Topics

Whole-body human mesh recovery of multiple persons from a single image

Published by Fabien Baradel at 23 February 2024

Fabien Baradel, Gregory Rogez, Philippe Weinzaepfel

2024

A simple yet effective single-shot method to detect multiple people in an image and estimate their pose, body shape and expression.

Code: naver/multi-hmr

Human Mesh Recovery (HMR) is a task in the field of computer vision focussed on identifying humans, and accurately estimating their shapes and their 3D poses from images. This capability has immense potential in applications in augmented and virtual reality (AR/VR), where the precise capture of facial expressions and hand gestures is pivotal to effective human communication and the desire to adopt the technology. These systems also promise to enhance the quality of human-robot interaction (HRI) and refine robot navigation systems. By incorporating proximity and human motions and gestures into navigation algorithms, a robot can anticipate and respond to human behaviour making them safer and making the interaction with humans more natural.

How HMR works today

The focus of current HMR systems is mainly on estimating an individual human mesh from the part of the image where a person has been detected by a separate detection algorithm. This dedicated algorithm does a first run to detect the person(s) but then has to be rerun for each said person, making the whole detection process rather slow and inefficient. What we’ve managed to do is develop a method, called Multi-HMR, that can process the entire image in one go, identifying the humans that figure within and delivering estimations for all individuals simultaneously.

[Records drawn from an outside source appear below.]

(* ===== verification/PyDict.v ===== *)
(** * Python dictionaries

    A [dict] as the list of its items in insertion order. [dict_set] replaces
    the value of a present key in place and appends a new one, as Python does;
    a dictionary is well formed when its keys are distinct. *)

From S2P Require Import Prelude.

Section dict.
Context {K V : Type} `{EqDecision K}.
Implicit Types d : list (K * V).

(** [d.get(k)] *)
Fixpoint dict_get (k : K) d : option V :=
  match d with
  | [] => None
  | (k', v) :: d => if decide (k = k') then Some v else dict_get k d
  end.

(** [d.get(k, default)] *)
Definition dict_get_or (k : K) (default : V) d : V :=
  match dict_get k d with Some v => v | None => default end.

(** [k in d] *)
Definition dict_mem (k : K) d : bool := bool_decide (is_Some (dict_get k d)).

(** [d[k] = v] *)
Fixpoint dict_set (k : K) (v : V) d : list (K * V) :=
  match d with
  | [] => [(k, v)]
  | (k', v') :: d => if decide (k = k') then (k', v) :: d else (k', v') :: dict_set k v d
  end.

(** [del d[k]], [d.pop(k)] on a present key. *)
Definition dict_del (k : K) d : list (K * V) := filter (λ kv, kv.1 ≠ k) d.

(** [d1 | d2], [d1.update(d2)] *)
Definition dict_update d1 d2 : list (K * V) := foldl (λ d '(k, v), dict_set k v d) d1 d2.

(** [dict(l)] on a list of items. *)
Definition dict_of_list (l : list (K * V)) : list (K * V) := dict_update [] l.

Definition dict_keys d : list K := d.*1.
Definition dict_values d : list V := d.*2.
Definition dict_wf d : Prop := NoDup (dict_keys d).

Lemma dict_get_set k k' v d :
  dict_get k' (dict_set k v d) = if decide (k' = k) then Some v else dict_get k' d.
Proof.
  induction d as [|[k0 v0] d IH]; cbn; [done|].
  repeat (case_decide; cbn; subst; try congruence).
Qed.

Lemma dict_get_set_eq k v d : dict_get k (dict_set k v d) = Some v.
Proof. rewrite dict_get_set. by case_decide. Qed.

Lemma dict_get_set_ne k k' v d : k' ≠ k → dict_get k' (dict_set k v d) = dict_get k' d.
Proof. intros. rewrite dict_get_set. by case_decide. Qed.

Lemma dict_get_del k k' d :
  dict_get k' (dict_del k d) = if decide (k' = k) then None else dict_get k' d.
Proof.
  unfold dict_del. induction d as [|[k0 v0] d IH]; [by case_decide|].
  rewrite filter_cons. cbn [fst dict_get].
  repeat (case_decide; cbn in *; subst; try congruence; try tauto).
Qed.

Lemma dict_get_elem k v d : dict_get k d = Some v → (k, v) ∈ d.
Proof.
  induction d as [|[k0 v0] d IH]; cbn; [done|]. case_decide as Hk; subst.
  - intros [= ->]. apply list_elem_of_here.
  - intros ?. apply list_elem_of_further. auto.
Qed.

Lemma dict_get_None k d : dict_get k d = None ↔ k ∉ dict_keys d.
Proof.
  induction d as [|[k0 v0] d IH]; cbn; [set_solver|].
  case_decide; [set_solver|]. rewrite IH. set_solver.
Qed.

Lemma dict_get_is_Some k d : is_Some (dict_get k d) ↔ k ∈ dict_keys d.
Proof.
  destruct (decide (k ∈ dict_keys d)) as [Hk|Hk].
  - split; [done|]. intros _. destruct (dict_get k d) eqn:E; [done|].
    by apply dict_get_None in E.
  - split; [|done]. apply dict_get_None in Hk. rewrite Hk. by intros [? ?].
Qed.

Lemma dict_mem_iff k d : dict_mem k d = true ↔ k ∈ dict_keys d.
Proof.
  unfold dict_mem. rewrite bool_decide_eq_true. apply dict_get_is_Some.
Qed.

Lemma dict_elem_get k v d : dict_wf d → (k, v) ∈ d → dict_get k d = Some v.
Proof.
  unfold dict_wf. induction d as [|[k0 v0] d IH]; cbn; [by intros _ ?%not_elem_of_nil|].
  intros [Hk0 Hd]%NoDup_cons [Heq|Hin]%elem_of_cons.
  - injection Heq as -> ->. by case_decide.
  - case_decide; [|auto]. subst. destruct Hk0. by apply (list_elem_of_fmap_2 fst _ _ Hin).
Qed.

Lemma dict_keys_set k v d :
  dict_keys (dict_set k v d) = if decide (k ∈ dict_keys d) then dict_keys d else dict_keys d ++ [k].
Proof.
  unfold dict_keys. induction d as [|[k0 v0] d IH]; [done|]. cbn.
  destruct (decide (k = k0)) as [->|Hne].
  - rewrite decide_True; [done|apply list_elem_of_here].
  - cbn. rewrite IH. repeat case_decide; first [done|set_solver].
Qed.

Lemma dict_set_wf k v d : dict_wf d → dict_wf (dict_set k v d).
Proof.
  unfold dict_wf. rewrite dict_keys_set. intros Hd. case_decide; [done|].
  apply NoDup_app. split_and!; [done|set_solver|apply NoDup_singleton].
Qed.

Lemma dict_del_wf k d : dict_wf d → dict_wf (dict_del k d).
Proof.
  unfold dict_wf, dict_keys, dict_del. intros Hd. induction d as [|[k0 v0] d IH]; [done|].
  cbn in *. apply NoDup_cons in Hd as [Hk Hd]. case_decide; cbn; [|auto].
  apply NoDup_cons. split; [|auto]. intros (y & -> & Hy)%list_elem_of_fmap.
  apply list_elem_of_filter in Hy as [_ Hy]. destruct Hk. by apply list_elem_of_fmap_2.
Qed.

Lemma dict_update_wf d1 d2 : dict_wf d1 → dict_wf (dict_update d1 d2).
Proof.
  revert d1. induction d2 as [|[k v] d2 IH]; intros d1 H1; cbn; [done|].
  apply IH. by apply dict_set_wf.
Qed.

Lemma dict_set_fresh k v d : k ∉ dict_keys d → dict_set k v d = d ++ [(k, v)].
Proof.
  induction d as [|[k0 v0] d IH]; cbn; [done|]. intros Hk.
  case_decide; [set_solver|]. rewrite IH; [done|set_solver].
Qed.

(** Setting distinct new keys one by one appends the items. *)
Lemma dict_update_fresh d1 d2 :
  NoDup (dict_keys d1 ++ dict_keys d2) → dict_update d1 d2 = d1 ++ d2.
Proof.
  revert d1. induction d2 as [|[k v] d2 IH]; intros d1 Hd; cbn; [by rewrite app_nil_r|].
  assert (Hk : k ∉ dict_keys d1) by (apply NoDup_app in Hd as (_ & Hd & _); set_solver).
  rewrite dict_set_fresh by done. fold (dict_update (d1 ++ [(k, v)]) d2). rewrite IH.
  - by rewrite <- app_assoc.
  - unfold dict_keys in *. rewrite fmap_app, <- app_assoc. done.
Qed.

Lemma dict_of_list_id d : dict_wf d → dict_of_list d = d.
Proof. intros Hd. by apply (dict_update_fresh [] d). Qed.

(** The last item with a key gives its value. *)
Lemma dict_get_update k d1 d2 :
  dict_get k (dict_update d1 d2) =
  match dict_get k (reverse d2) with Some v => Some v | None => dict_get k d1 end.
Proof.
  revert d1. induction d2 as [|[k0 v0] d2 IH]; intros d1; [done|].
  change (dict_update d1 ((k0, v0) :: d2)) with (dict_update (dict_set k0 v0 d1) d2).
  rewrite IH, reverse_cons.
  assert (Happ : ∀ l1 l2 : list (K * V), dict_get k (l1 ++ l2) =
    match dict_get k l1 with Some v => Some v | None => dict_get k l2 end).
  { clear. induction l1 as [|[k1 v1] l1 IH]; intros l2; cbn; [done|]. by case_decide. }
  rewrite Happ. destruct (dict_get k (reverse d2)); [done|]. cbn.
  rewrite dict_get_set. by case_decide.
Qed.

(** Reading does not depend on the order of distinct keys. *)
Lemma dict_get_perm k d1 d2 : dict_wf d1 → d1 ≡ₚ d2 → dict_get k d1 = dict_get k d2.
Proof.
  intros Hwf Hp. assert (Hwf2 : dict_wf d2) by (unfold dict_wf, dict_keys in *; by rewrite <- Hp).
  destruct (dict_get k d1) as [v|] eqn:E.
  - symmetry. apply dict_elem_get; [done|]. rewrite <- Hp. by apply dict_get_elem.
  - symmetry. apply dict_get_None. apply dict_get_None in E. unfold dict_keys in *. by rewrite <- Hp.
Qed.

Lemma dict_get_update_wf k d1 d2 : dict_wf d2 →
  dict_get k (dict_update d1 d2) =
  match dict_get k d2 with Some v => Some v | None => dict_get k d1 end.
Proof.
  intros Hwf. rewrite dict_get_update.
  rewrite <- (dict_get_perm k d2 (reverse d2)); [done..|by rewrite reverse_Permutation].
Qed.

(** Writing what is already there changes nothing. *)
Lemma dict_set_same k v d : dict_get k d = Some v → dict_set k v d = d.
Proof.
  induction d as [|[k0 v0] d IH]; cbn; [done|]. case_decide as Hk; [by intros [= ->]|].
  intros Hd. by rewrite IH.
Qed.

Lemma dict_update_same d1 d2 :
  Forall (λ kv, dict_get kv.1 d1 = Some kv.2) d2 → dict_update d1 d2 = d1.
Proof.
  unfold dict_update. induction 1 as [|[k v] d2 Hkv _ IH]; [done|]. cbn [foldl fst snd] in *.
  by rewrite dict_set_same.
Qed.
End dict.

Video 1: 3D reconstruction of multiple humans in camera space with Multi-HMR. Viewpoint is moving from camera view to side view.

The challenge in devising such a single step method is that it needs to be proficient in detecting humans within an image and in extracting local visual cues such as how the fingers are oriented or the position of the eyes. These visual cues are essential to be able to estimate expressive human meshes for multiple humans. This dual capability of detection and extraction is crucial in optimizing HMR algorithms for speed, robustness and accuracy, all of which are necessary to make them widely applicable in practical scenarios.

Current approaches to HMR can be broadly categorized into two main groups: single-shot methods and multi-shot methods. Single-shot methods process the entire image at once, but they yield only rough estimates of the 3D pose (i.e. ROMP (1)). By design they estimate only the body pose and are unable to estimate facial expressions and hand poses. On the other hand, multi-shot methods rely on the pre-detection of humans using the off-the-shelf algorithm mentioned earlier. Moreover, after pre-detection, a number of inefficient cropping and estimation procedures are conducted to give good estimations but these come at the cost of a significant amount of computational overhead (for example PIXIE (2) crops around the body, face and hands separately, feeding each crop to its own model then combining the predictions from each body part).

Video 2: Demonstration of Multi-HMR outputs where one can see the recovery of human poses and expressions. Top left is the RGB image, top right the RGB image and the output overlay, on the bottom left the camera side-view and on the bottom right a bird’s-eye view.

Multi-HMR: a new method for multi-person whole-body human mesh recovery in a single-shot

Multi-HMR, is a real-time single-shot detector capable of simultaneously estimating pose and shape parameters for entire body models of individuals within a scene. It positions humans within the camera space and, when camera parameters are accessible, leverages them to enhance the final predictions. A standard Vision Transformer (ViT) backbone is used to extract visual features from input images, capitalizing on recent advancements in large-scale self-supervised pre-training (for example CroCo (3), CroCoMan (4), MAE (5) and DINOv2 (6)). We regress a person-center 2D heatmap from the feature map composed of tokens produced by the backbone. This heatmap indicates the probability of a person being centered at a given point in the corresponding patch, alongside a location offset to predict the precise pixel location of the person’s center in the image.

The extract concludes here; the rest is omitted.